A novel genetically engineered pathway for synthesis of poly(hydroxyalkanoic acids) in Escherichia coli.

A new pathway to synthesize poly(hydroxyalkanoic acids) (PHA) was constructed by simultaneously expressing butyrate kinase (Buk) and phosphotransbutyrylase (Ptb) genes of Clostridium acetobutylicum and the two PHA synthase genes (phaE and phaC) of Thiocapsa pfennigii in Escherichia coli. The four genes were cloned into the BamHI and EcoRI sites of pBR322, and the resulting hybrid plasmid, pBPP1, conferred activities of all three enzymes to E. coli JM109. Cells of this recombinant strain accumulated PHAs when hydroxyfatty acids were provided as carbon sources. Homopolyesters of 3-hydroxybutyrate (3HB), 4-hydroxybutyrate (4HB), or 4-hydroxyvalerate (4HV) were obtained from each of the corresponding hydroxyfatty acids.
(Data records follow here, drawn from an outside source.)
(** C12: accepted entries. On a well-formed log, for a request that is not of an
    older term, whose [prevLogIndex] lies between the snapshot index and the end of
    the log, whose entry there matches (or that starts at 0), and whose entries are
    consecutive, [handleAppendEntries] makes the node a follower of the sender in
    the sender's term, keeps the log up to [prevLogIndex], replaces everything after
    it by a non-empty batch (also what agrees with the batch or goes beyond it,
    unlike the comment of [appendAndSync]), sets the commit index to the smaller
    of the leader's and the last index covered if the leader's is larger than its
    own and keeps it otherwise, applies, and answers success with that last index.
    *)
Theorem handleAppendEntries_accepts (req : AppendEntriesReq) (n : RaftNode S)
    (Hwf : pl_wf (log_ n)) (Ht : nodeTerm n <= ae_term req)
    (Hp : snapshotIndex_ (log_ n) <= ae_prevLogIndex req <= lastIndex (log_ n))
    (Hm : ae_prevLogIndex req = 0 \/
          (termAt (ae_prevLogIndex req) (log_ n) = ae_prevLogTerm req /\ ae_prevLogTerm req <> 0))
    (Hc : contiguous (ae_prevLogIndex req) (ae_entries req))
    (Hb : ae_prevLogIndex req + nlen (ae_entries req) + 1 < U64) :
  exists n1,
    handleAppendEntries req n =
      (n' ← applyCommittedEntries n1;
       mret (n', mkAppendEntriesResp (currentTerm_ (log_ n')) true
                   (ae_prevLogIndex req + nlen (ae_entries req)) 0 0)) /\
    role_ n1 = Follower /\ leaderId_ n1 = ae_leaderId req /\ nodeTerm n1 = ae_term req /\
    sm_ n1 = sm_ n /\ lastApplied_ n1 = lastApplied_ n /\
    commitIndex_ n1 = (if commitIndex_ n <? ae_leaderCommit req
      then N.min (ae_leaderCommit req) (ae_prevLogIndex req + nlen (ae_entries req)) else commitIndex_ n) /\
    accepted req (log_ n) (log_ n1).
Proof.
  destruct (handleAppendEntries_shape req n Ht (proj1 Hp) Hc Hm) as (n1 & E & ? & ? & ? & ? & ? & ? & l0 & Hl0 & Hl1).
  exists n1; split_and!; try done; rewrite Hl1.
  destruct (same_log_last _ _ Hl0) as [Hl _].
  assert (accepted req l0 (match ae_entries req with [] => l0 | _ => appendAndSync (ae_entries req) l0 end)) as Ha.
  { apply append_accepted; [by rewrite <- Hl0| |done..]. rewrite Hl; by destruct Hl0 as (_ & -> & _). }
  destruct Ha as (Ha1 & Ha2 & Ha3 & Ha4); split_and!; [done| | |].
  - rewrite Ha2; by destruct Hl0 as (_ & -> & _).
  - by rewrite Ha3, Hl.
  - intros idx Hi; rewrite (Ha4 idx Hi), (same_log_at _ _ idx Hl0); done.
Qed.

(** A stale or repeated request cuts the log.  When the batch is exactly what
    the log already holds after [prevLogIndex] (no conflict at all) and the log
    goes on, the handler still drops everything after the batch, committed
    entries included, and answers success. *)
Theorem stale_append_truncates (req : AppendEntriesReq) (n : RaftNode S)
    (Hwf : pl_wf (log_ n)) (Ht : nodeTerm n <= ae_term req)
    (Hp : snapshotIndex_ (log_ n) <= ae_prevLogIndex req <= lastIndex (log_ n))
    (Hm : ae_prevLogIndex req = 0 \/
          (termAt (ae_prevLogIndex req) (log_ n) = ae_prevLogTerm req /\ ae_prevLogTerm req <> 0))
    (Hne : ae_entries req <> [])
    (Hpre : ae_entries req `prefix_of` drop (N.to_nat (ae_prevLogIndex req - snapshotIndex_ (log_ n))) (entries_ (log_ n)))
    (Hmore : ae_prevLogIndex req + nlen (ae_entries req) < lastIndex (log_ n)) :
  exists n1,
    handleAppendEntries req n =
      (n' ← applyCommittedEntries n1;
       mret (n', mkAppendEntriesResp (currentTerm_ (log_ n')) true
                   (ae_prevLogIndex req + nlen (ae_entries req)) 0 0)) /\
    lastIndex (log_ n1) = ae_prevLogIndex req + nlen (ae_entries req) /\
    at_ (lastIndex (log_ n)) (log_ n1) = None.
Proof.
  pose proof (wf_bound _ Hwf); pose proof (lastIndex_wf _ Hwf) as Hli.
  assert (contiguous (ae_prevLogIndex req) (ae_entries req)) as Hc.
  { destruct Hpre as [k Hk]; intros i e Hi.
    assert (drop (N.to_nat (ae_prevLogIndex req - snapshotIndex_ (log_ n))) (entries_ (log_ n)) !! i = Some e) as Hd
      by (rewrite Hk; by apply lookup_app_l_Some).
    rewrite lookup_drop in Hd; rewrite (wf_contig _ Hwf _ _ Hd); lia. }
  destruct (handleAppendEntries_shape req n Ht (proj1 Hp) Hc Hm) as (n1 & E & _ & _ & _ & _ & _ & _ & l0 & Hl0 & Hl1).
  exists n1; split; [done|].
  destruct (same_log_last _ _ Hl0) as [Hl _].
  destruct (append_accepted req l0) as (Hwf1 & Hs1 & Hlast & _);
    [by rewrite <- Hl0|rewrite Hl; by destruct Hl0 as (_ & -> & _)|done|lia|].
  rewrite <- Hl1 in Hwf1, Hs1, Hlast; rewrite decide_False in Hlast by done; split; [done|].
  destruct (at_ (lastIndex (log_ n)) (log_ n1)) eqn:Ea; [|done].
  assert (is_Some (at_ (lastIndex (log_ n)) (log_ n1))) as Hx by eauto.
  apply at_range in Hx; [lia|done|lia].
Qed.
Various copolyesters of those hydroxyfatty acids were also obtained when two of these hydroxyfatty acids were fed at equal amounts: cells fed with 3HB and 4HB accumulated a copolyester consisting of 88 mol% 3HB and 12 mol% 4HB and contributing to 68.7% of the cell dry weight. Cells fed with 3HB and 4HV accumulated a copolyester consisting of 94 mol% 3HB and 6 mol% 4HV and contributing to 64.0% of the cell dry weight. Cells fed with 3HB, 4HB, and 4HV accumulated a terpolyester consisting of 85 mol% 3HB, 13 mol% 4HB, and 2 mol% 4HV and contributing to 68.4% of the cell dry weight.